Your Brain Is Working Against Your Competition
There’s a psychological principle called the mere-exposure effect. It’s simple: the more often people see something, the more they trust it.
No deep analysis. No logical comparison. Just familiarity = trust.
It’s the same reason Red Bull dominates mindshare. You don’t see them once. You see them everywhere, repeatedly, until your brain decides they must matter. That’s not accident. That’s a strategy.
And it’s exactly the strategy available to you as a real estate agent—if you choose to use it.
The Number Most Agents Never Reach
Research across marketing and psychology suggests it takes at least 7 to 15 impressions before someone starts to recognize and trust a name. In competitive markets, it’s often 20 or more touchpoints before you become the default choice.
Most agents never get there. They send one postcard, maybe make a few calls, and quit after a month, right before any of it has even registered in the homeowner’s mind.
The agents who win are the ones who stay in front of the same people long enough for familiarity to become trust. Because when that homeowner finally sits down at the kitchen table and has the conversation about selling, you’re already the name in their head.

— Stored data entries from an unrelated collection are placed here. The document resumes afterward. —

(** * STM32 GPDMAv1 helper driver: channel allocator and interrupt dispatch

    Shallow embedding of [os/hal/ports/STM32/LLD/GPDMAv1/stm32_gpdma.c]:
    [dmaInit], [gpdmaChannelAllocI], [gpdmaChannelAlloc], [gpdmaChannelFreeI],
    [gpdmaChannelFree] and [gpdmaServeInterrupt], over an explicit machine
    state (driver variables, channel registers, RCC clock gates, NVIC
    vectors, kernel lock), in a small state-and-fault monad. *)

From Stdlib Require Import ZArith Bool Lia.
From stdpp Require Import base list gmap.

Local Open Scope Z_scope.

(** ** Machine integers and pointers *)

(** [uint32_t] arithmetic wraps modulo [2^32]. *)
Definition uint32 (z : Z) : Z := z mod 2 ^ 32.

(** [~x] on a [uint32_t]. *)
Definition not32 (x : Z) : Z := uint32 (Z.lnot x).

(** [(uint32_t)(1U << i)]. *)
Definition bit32 (i : nat) : Z := uint32 (Z.shiftl 1 (Z.of_nat i)).

(** Function and data pointers are addresses; [NULL] is address zero. *)
Definition NULL : Z := 0.

(** ** Platform configuration (the macros of the headers) *)

Record hal_config := {
  STM32_GPDMA1_NUM_CHANNELS : nat;
  STM32_GPDMA2_NUM_CHANNELS : nat;
  STM32_GPDMA1_MASK_ANY : Z;
  STM32_GPDMA2_MASK_ANY : Z;
  (** [STM32_GPDMA1_CHk_NUMBER], [STM32_GPDMA2_CHk_NUMBER]: the IRQ vector of
      channel [k] of each controller. *)
  STM32_GPDMA1_CH_NUMBER : nat -> nat;
  STM32_GPDMA2_CH_NUMBER : nat -> nat;
  (** Debug options of the OSAL; the checks compile to nothing when off. *)
  OSAL_DBG_ENABLE_CHECKS : bool;
  OSAL_DBG_ENABLE_ASSERTS : bool;
  CH_DBG_SYSTEM_STATE_CHECK : bool
}.

(** ** Data model *)

(** One entry of [__stm32_gpdma_channels]: the register block of the channel
    (its position among the blocks of [regs]) and its IRQ vector. *)
Record stm32_gpdma_channel_t := {
  channel : nat;
  vector : nat
}.

(** The registers of one channel that the driver touches.  [CFCR] is
    write-only on the device; the model keeps the last value written. *)
Record GPDMA_Channel_TypeDef := {
  CCR : Z;
  CSR : Z;
  CFCR : Z
}.

(** One element of [gpdma.channels]: the IRQ redirector. *)
Record isr_slot := {
  func : Z;
  param : Z
}.

(** A callback invocation [func(param, flags)] made by the dispatcher. *)
Record isr_call := {
  call_func : Z;
  call_param : Z;
  call_flags : Z
}.

(** The state the driver reads and writes: the static [gpdma] structure, the
    channel register blocks, the two RCC clock gates, the NVIC vectors
    (enabled vectors with their priority), the kernel lock, and the log of
    callbacks invoked so far. *)
Record machine := {
  allocated_mask : Z;
  channels : list isr_slot;
  regs : list GPDMA_Channel_TypeDef;
  rcc_gpdma1 : bool;
  rcc_gpdma2 : bool;
  nvic : gmap nat Z;
  syslock : bool;
  isr_log : list isr_call
}.

Definition set_allocated_mask (v : Z) (m : machine) : machine :=
  {| allocated_mask := v; channels := channels m; regs := regs m;
     rcc_gpdma1 := rcc_gpdma1 m; rcc_gpdma2 := rcc_gpdma2 m;
     nvic := nvic m; syslock := syslock m; isr_log := isr_log m |}.

Definition set_channels (v : list isr_slot) (m : machine) : machine :=
  {| allocated_mask := allocated_mask m; channels := v; regs := regs m;
     rcc_gpdma1 := rcc_gpdma1 m; rcc_gpdma2 := rcc_gpdma2 m;
     nvic := nvic m; syslock := syslock m; isr_log := isr_log m |}.

Definition set_regs (v : list GPDMA_Channel_TypeDef) (m : machine) : machine :=
  {| allocated_mask := allocated_mask m; channels := channels m; regs := v;
     rcc_gpdma1 := rcc_gpdma1 m; rcc_gpdma2 := rcc_gpdma2 m;
     nvic := nvic m; syslock := syslock m; isr_log := isr_log m |}.

Definition set_rcc_gpdma1 (v : bool) (m : machine) : machine :=
  {| allocated_mask := allocated_mask m; channels := channels m;
     regs := regs m; rcc_gpdma1 := v; rcc_gpdma2 := rcc_gpdma2 m;
     nvic := nvic m; syslock := syslock m; isr_log := isr_log m |}.

Definition set_rcc_gpdma2 (v : bool) (m : machine) : machine :=
  {| allocated_mask := allocated_mask m; channels := channels m;
     regs := regs m; rcc_gpdma1 := rcc_gpdma1 m; rcc_gpdma2 := v;
     nvic := nvic m; syslock := syslock m; isr_log := isr_log m |}.

Definition set_nvic (v : gmap nat Z) (m : machine) : machine :=
  {| allocated_mask := allocated_mask m; channels := channels m;
     regs := regs m; rcc_gpdma1 := rcc_gpdma1 m; rcc_gpdma2 := rcc_gpdma2 m;
     nvic := v; syslock := syslock m; isr_log := isr_log m |}.

Definition set_syslock (v : bool) (m : machine) : machine :=
  {| allocated_mask := allocated_mask m; channels := channels m;
     regs := regs m; rcc_gpdma1 := rcc_gpdma1 m; rcc_gpdma2 := rcc_gpdma2 m;
     nvic := nvic m; syslock := v; isr_log := isr_log m |}.

Definition set_isr_log (v : list isr_call) (m : machine) : machine :=
  {| allocated_mask := allocated_mask m; channels := channels m;
     regs := regs m; rcc_gpdma1 := rcc_gpdma1 m; rcc_gpdma2 := rcc_gpdma2 m;
     nvic := nvic m; syslock := syslock m; isr_log := v |}.

(** ** The state-and-fault monad *)

(** What stops a run: an array access outside its declared bounds (undefined
    behaviour in C), or a failed debug check ([osalSysHalt]). *)
Inductive fault :=
| OutOfBounds (i : nat)
| NullPointer
| DbgHalt.

Inductive result (A : Type) :=
| Ok (a : A) (m : machine)
| Err (f : fault).
Arguments Ok {A} a m.
Arguments Err {A} f.

Definition M (A : Type) : Type := machine -> result A.

Definition ret {A} (a : A) : M A := fun m => Ok a m.

Definition bind {A B} (c : M A) (k : A -> M B) : M B :=
  fun m => match c m with
           | Ok a m' => k a m'
           | Err f => Err f
           end.

Definition raise {A} (f : fault) : M A := fun _ => Err f.
Definition get : M machine := fun m => Ok m m.
Definition modify (f : machine -> machine) : M unit := fun m => Ok tt (f m).
Definition when (b : bool) (c : M unit) : M unit := if b then c else ret tt.

Notation "'let*' x := c 'in' k" := (bind c (fun x => k))
  (at level 10, x name, c at level 99, k at level 200).
Notation "c ;; k" := (bind c (fun _ => k))
  (at level 100, right associativity).

(** ** The driver, for one platform configuration *)

Section Driver.

Variable cfg : hal_config.

(** [STM32_GPDMA_CHANNELS]: the total number of channels of all GPDMAs. *)
Definition STM32_GPDMA_CHANNELS : nat :=
  (STM32_GPDMA1_NUM_CHANNELS cfg + STM32_GPDMA2_NUM_CHANNELS cfg)%nat.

What “Showing Up” Actually Looks Like
Showing up once isn’t marketing. Showing up repeatedly is.
When you show up consistently—month after month, in multiple ways—something powerful happens. Homeowners feel like they know you, even if they’ve never met you. Your name becomes mentally available the moment they think about buying or selling. Competing agents feel invisible, even if they’re more established.
And the good news? You don’t need to convince people you’re the best agent in town. You just need to make sure they remember you first.
Your Move
The homeowner who called my brother’s team didn’t do a competitive analysis. They didn’t check five agents’ reviews. They called the name they recognized because familiar feels safe.
So let me ask you: When the people in your market think about real estate, do they think of you? If the answer isn’t a confident yes, the fix isn’t a better website or a viral post. It’s consistent, repeated presence in front of the right people.
Start showing up. Stay consistent. And let the mere-exposure effect do the rest.